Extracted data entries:

(** ** The environment of the child *)

Definition secretEnvSubstrings : list string :=
  ["TOKEN"; "SECRET"; "PASSWORD"; "PASSWD"; "APIKEY"; "API_KEY"; "ACCESS_KEY"; "PRIVATE_KEY";
   "CREDENTIAL"; "SESSION"; "AUTH"].

Definition looksSecret (name : string) : bool :=
  existsb (Contains (ToUpper name)) secretEnvSubstrings.

Fixpoint scrubbedEnviron (src : list string) : list string :=
  match src with
  | [] => []
  | kv :: rest =>
      match IndexByte kv "=" with
      | None => kv :: scrubbedEnviron rest
      | Some eq =>
          if looksSecret (stake eq kv) then scrubbedEnviron rest else kv :: scrubbedEnviron rest
      end
  end.

Definition policyOf (mode : string) : BashPolicy := LoadBashPolicy mode "".

Example check_pipeline : Check (policyOf "") "kubectl get pods | grep web" = Ok tt.
Proof. vm_compute. reflexivity. Qed.
Example check_rm : Check (policyOf "") "ls && rm -rf /" = Err (NotAllowed "rm").
Proof. vm_compute. reflexivity. Qed.
Example check_quoted : Check (policyOf "") "echo 'a | rm' $(x)" = Err (CannotParse DollarSubstitution).
Proof. vm_compute. reflexivity. Qed.
Example check_env : Check (policyOf "") "FOO=1 /bin/rm x" = Err (NotAllowed "rm").
Proof. vm_compute. reflexivity. Qed.
Example check_newline : Check (policyOf "") ("ls" +:+ String newline "rm -rf /") = Ok tt.
Proof. vm_compute. reflexivity. Qed.

(** ** The words taken to be commands *)

Lemma elem_of_dedupe w l : w ∈ dedupe l ↔ w ∈ l.
Proof.
  destruct l as [|v l]; [done|]. simpl. rewrite !elem_of_cons.
  assert (∀ v, w = v ∨ w ∈ dedupeFrom v l ↔ w = v ∨ w ∈ l) as Hd; [|apply Hd].
  clear v. induction l as [|x l IH]; intros v; simpl; [done|].
  case_decide as Hx; [subst; rewrite IH, elem_of_cons; naive_solver|].
  rewrite !elem_of_cons, IH. naive_solver.
Qed.
(* ===== verification/EditDiff.v ===== *)
(** * SEARCH/REPLACE diffs

    internal/edit/diff.go: parsing a diff into blocks ([ParseDiff]) and applying
    the blocks one after the other ([ApplyDiff]), by exact search first and two
    line-based fallbacks after it.  The parser is proved to accept exactly the
    texts of a grammar of blocks; the application is specified for exact
    matches and for the fallbacks, which drop a line break and can panic. *)
From S2P Require Import Prelude GoString.

#[local] Open Scope nat_scope.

▶ **Your goal**
Each line that holds the string "fallbacks" is to be copied from the entries above.

▶ **Task result**
    line-based fallbacks after it.  The parser is proved to accept exactly the
    matches and for the fallbacks, which drop a line break and can panic. *)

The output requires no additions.